You never are going to need it

By Daniel Samson · 2024-12-27

YAGNI — You Aren't Gonna Need It — is the most ignored good advice in software. We keep building for a future that never shows up, and paying for it in the present.

The speculative generality trap

It always sounds responsible. "Let's make this configurable in case we need to swap it later." "Let's add a plugin system so we can extend it." "Let's abstract this behind an interface in case there's a second implementation." You're not solving today's problem; you're insuring against an imagined version of tomorrow's.

The cost of "just in case"

Every premature abstraction is code someone has to read, understand, maintain, and — most painfully — work around when the real requirement finally arrives and doesn't fit the shape you guessed. Flexibility isn't free. It's paid for in indirection, in layers, in the extra hop every new developer has to make to understand what's actually going on.

You guess wrong anyway

Here's the kicker: the future requirement is almost never the one you built for. So you pay twice — once to build the speculative machinery, and again to tear it out or bend it when reality turns up wearing a different outfit. The interface you designed for "any payment provider" fits every provider except the one you actually integrate.
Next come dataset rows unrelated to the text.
(** Modelled from the spec: truncate to [max_results] in the order given,
    then map each entry, dropping those that give no result. *)
Definition reconcile (max_results : Z) (entries : list json) : list SearchResult :=
  omap to_search_result (take (Z.to_nat max_results) entries).

Definition encode_result (r : SearchResult) : json :=
  JObject
    ([("title", JString (title r)); ("url", JString (url r));
      ("description", JString (snippet r))]
     ++ match source r with Some s => [("source", JString s)] | None => [] end
     ++ match published_date r with
        | Some d => [("published_date", JString d)]
        | None => []
        end).

Section WithLibraries.
Context `{!JsonCodec} `{!PromptTemplates}.

(** Modelled from the spec: the chat-completion request, one system
    message and one user message, not streamed. *)
Definition chat_request (p : GrokSearchProvider) (system user : string) : Request :=
  {| r_method := "POST";
     r_url := api_url p +:+ "/chat/completions";
     r_headers := [("Authorization", "Bearer " +:+ api_key p);
                   ("Content-Type", "application/json")];
     r_json := Some (JObject
       [("model", JString (model p));
        ("messages", JArray
           [JObject [("role", JString "system"); ("content", JString system)];
            JObject [("role", JString "user"); ("content", JString user)]]);
        ("stream", JBool false)]) |}.

(** Modelled from the spec: the assistant's text in a response body of the
    shape [{choices: [{message: {content: string}}]}]. *)
Definition extract_content (body : string) : option string :=
  v ← loads body;
  choices ← Json.field "choices" v ≫= Json.as_array;
  first ← head choices;
  message ← Json.field "message" first;
  Json.field "content" message ≫= Json.as_string.
(** * Lanczos band-pass filter ([lanczosbp.py]): model and verified properties

    The program builds two Lanczos low-pass weight vectors with
    [low_pass_weights], applies each of them to a gridded time series as a
    centred rolling dot product, subtracts the two filtered series and takes
    the variance over time.

    Numbers: NumPy's float64 values are idealised as real numbers; a NaN
    (xarray's missing value) is the [None] of [option R], and arithmetic on
    values propagates it.  Python integers are [Z], [//] is [Z.div] (both
    round towards minus infinity).  A raised exception is the [inl] of
    [result]. *)

From Stdlib Require Import ZArith Reals Lra Lia.
From stdpp Require Import base list.

(** ** Exceptions *)

Inductive exn : Type :=
| ValueError
| IndexError.

Definition result (A : Type) : Type := (exn + A)%type.

Definition raise {A : Type} (e : exn) : result A := inl e.
Definition ret {A : Type} (a : A) : result A := inr a.

Definition bind {A B : Type} (m : result A) (k : A -> result B) : result B :=
  match m with
  | inl e => inl e
  | inr a => k a
  end.

Notation "'let!' x ':=' m 'in' k" := (bind m (fun x => k))
  (at level 10, x name, m at level 100, k at level 200).

(** ** NumPy one-dimensional arrays *)

Module Np.

Abbreviation ndarray := (list R) (only parsing).

(** [np.zeros([n])]: a negative dimension raises [ValueError]. *)
Definition zeros (n : Z) : result ndarray :=
  if (n <? 0)%Z then raise ValueError else ret (replicate (Z.to_nat n) 0%R).

(** [np.arange(1., stop)] for an integer [stop]: the values
    [1.0, 2.0, ..., stop - 1]; empty when [stop <= 1]. *)
Definition arange1 (stop : Z) : ndarray :=
  (fun i : nat => IZR (1 + Z.of_nat i)) <$> seq 0 (Z.to_nat (stop - 1)).

(** [w[i] = v] for an integer index: negative indices count from the end,
    anything outside [-len, len) raises [IndexError]. *)
Definition setitem (w : ndarray) (i : Z) (v : R) : result ndarray :=
  let len := Z.of_nat (length w) in
  if ((0 <=? i) && (i <? len))%Z then ret (<[Z.to_nat i := v]> w)
  else if ((- len <=? i) && (i <? 0))%Z then ret (<[Z.to_nat (i + len) := v]> w)
  else raise IndexError.

(** Clipping of one slice bound, as [PySlice_AdjustIndices] does it. *)
Definition adjust_index (len step i : Z) : Z :=
  if (i <? 0)%Z then
    (if (i + len <? 0)%Z then (if (step <? 0)%Z then -1 else 0) else i + len)%Z
  else if (len <=? i)%Z then (if (step <? 0)%Z then len - 1 else len)%Z
  else i.

(** Number of elements a slice with clipped bounds selects. *)
Definition slice_length (start stop step : Z) : Z :=
  if (step <? 0)%Z then
    (if (stop <? start)%Z then (start - stop - 1) / (- step) + 1 else 0)%Z
  else
    (if (start <? stop)%Z then (stop - start - 1) / step + 1 else 0)%Z.

(** The positions [w[start:stop:step]] selects in an array of length [len]. *)
Definition slice_indices (len : nat) (start stop step : Z) : list nat :=
  let s := adjust_index (Z.of_nat len) step start in
  let e := adjust_index (Z.of_nat len) step stop in
  (fun i : nat => Z.to_nat (s + Z.of_nat i * step)) <$>
    seq 0 (Z.to_nat (slice_length s e step)).

(** Store [vs] at the positions [idx], in order. *)
Definition assign (w : ndarray) (idx : list nat) (vs : list R) : ndarray :=
  foldl (fun acc iv => <[fst iv := snd iv]> acc) w (zip idx vs).

(** [w[start:stop:step] = vs]: the value must have the slice's length or
    length one (which is broadcast); any other length raises [ValueError]. *)
Definition set_slice (w : ndarray) (start stop step : Z) (vs : list R)
  : result ndarray :=
  let idx := slice_indices (length w) start stop step in
  if decide (length vs = length idx) then ret (assign w idx vs)
  else if decide (length vs = 1)
       then ret (assign w idx (replicate (length idx) (default 0%R (head vs))))
       else raise ValueError.

(** [w[start:stop:step]] read. *)
Definition get_slice (w : ndarray) (start stop step : Z) : ndarray :=
  (fun j : nat => default 0%R (w !! j)) <$>
    slice_indices (length w) start stop step.

End Np.

(** ** The weight generator *)

(** The two factors of a weight at distance [k] from the centre, for
    centre index [n]. *)
Definition sigma_factor (n : Z) (k : R) : R :=
  (sin (PI * k / IZR n) * IZR n / (PI * k))%R.

Definition first_factor (cutoff : R) (k : R) : R :=
  (sin (2 * PI * cutoff * k) / (PI * k))%R.

Definition low_pass_weights (window : Z) (cutoff : R) : result Np.ndarray :=
  let order := ((window - 1) / 2 + 1)%Z in
  let nwts := (2 * order + 1)%Z in
  let! w := Np.zeros nwts in
  let n := (nwts / 2)%Z in
  let! w := Np.setitem w n (2 * cutoff)%R in
  let k := Np.arange1 n in
  let sigma := sigma_factor n <$> k in
  let firstfactor := first_factor cutoff <$> k in
  let! w := Np.set_slice w (n - 1) 0 (-1) (zip_with Rmult firstfactor sigma) in
  let! w := Np.set_slice w (n + 1) (-1) 1 (zip_with Rmult firstfactor sigma) in
  ret (Np.get_slice w 1 (-1) 1).

(** The values lines 55 and 56 store on either side of the centre [n]:
    entry [k - 1] is the weight at distance [k]. *)
Definition lanczos_side (n : Z) (cutoff : R) : list R :=
  (fun k => first_factor cutoff k * sigma_factor n k)%R <$> Np.arange1 n.

(** ** xarray: labelled arrays with missing values *)

(** A cell value: [None] is NaN, xarray's missing value. *)
Abbreviation val := (option R) (only parsing).

(** The values of one spatial cell along the dimension [time]. *)
Abbreviation series := (list val) (only parsing).

(** A [DataArray] with dimensions [(time, lat, lon)].  Every operation the
    program applies acts along the named dimension [time] and cell by cell
    on the others, so the array is kept as a [lat] by [lon] table of time
    series.  Each series carries the time extent, the same in every cell;
    the statements below name it [T]. *)
Abbreviation DataArray := (list (list series)) (only parsing).

(** A [DataArray] with dimensions [(lat, lon)]. *)
Abbreviation Field := (list (list val)) (only parsing).

Module Xr.

(** Cell by cell application over the dimensions [(lat, lon)]. *)
Definition map_cells {A B : Type} (f : A -> B) (da : list (list A))
  : list (list B) :=
  fmap (M := list) (fmap (M := list) f) da.

Definition vadd (a b : val) : val :=
  match a, b with
  | Some x, Some y => Some (x + y)%R
  | _, _ => None
  end.

Definition vsub (a b : val) : val :=
  match a, b with
  | Some x, Some y => Some (x - y)%R
  | _, _ => None
  end.

Definition vscale (a : val) (w : R) : val :=
  match a with
  | Some x => Some (x * w)%R
  | None => None
  end.

(** Padding of the [time] axis with the fill value NaN. *)
Definition pad (before after : nat) (s : series) : series :=
  replicate before None ++ s ++ replicate after None.

(** All contiguous windows of length [L] of [p], in order:
    [length p - L + 1] of them. *)
Definition sliding_window_view (L : nat) (p : series) : list (list val) :=
  (fun t : nat => take L (drop t p)) <$> seq 0 (length p + 1 - L).

(** [s.rolling(time = L, center = True).construct('window')] on one cell:
    the series is padded with [L // 2] fill values in front and
    [L - 1 - L // 2] behind, and entry [t] of the result is the window
    that starts at position [t] of the padded series. *)
Definition rolling_construct_series (L : nat) (s : series) : list (list val) :=
  sliding_window_view L (pad (L / 2) (L - 1 - L / 2) s).

(** [da.rolling(time = L, center = True).construct('window')]: the new
    dimension [window] is the innermost one.  A window length that is not
    positive raises [ValueError]; so does a window longer than the padded
    time axis, which the strided view refuses: the padded axis has
    [T + L - 1] steps, so this is the case of an empty time axis. *)
Definition rolling_construct (L : nat) (da : DataArray)
  : result (list (list (list (list val)))) :=
  if decide (L = 0) then raise ValueError
  else if decide (Exists (Exists (fun s : series =>
                 length (pad (L / 2) (L - 1 - L / 2) s) < L)) da)
  then raise ValueError
  else ret (map_cells (rolling_construct_series L) da).

(** Sum of products over the dimension [window]. *)
Definition dot_window (win : list val) (weights : list R) : val :=
  foldr vadd (Some 0%R) (zip_with vscale win weights).

(** [c.dot(weights)], contracting the dimension [window]. *)
Definition dot (c : list (list (list (list val)))) (weights : list R)
  : DataArray :=
  map_cells (fmap (M := list) (fun win => dot_window win weights)) c.

(** [a - b] on arrays with the same coordinates. *)
Definition sub (a b : DataArray) : DataArray :=
  zip_with (zip_with (zip_with vsub)) a b.

(** The non-missing values of a series. *)
Definition present (s : series) : list R :=
  omap (M := list) (fun v : val => v) s.

Definition Rsum (xs : list R) : R := foldr Rplus 0%R xs.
Build for today, change it tomorrow

Simple, direct, slightly repetitive code is far easier to change than a clever abstraction pointed in the wrong direction. YAGNI isn't laziness or shortsightedness — it's deferring the decision until you have the information to make it well. Write the thing the requirement in front of you needs. When the second case actually shows up, you'll refactor with real knowledge instead of a guess. You'll be amazed how often the second case never comes at all.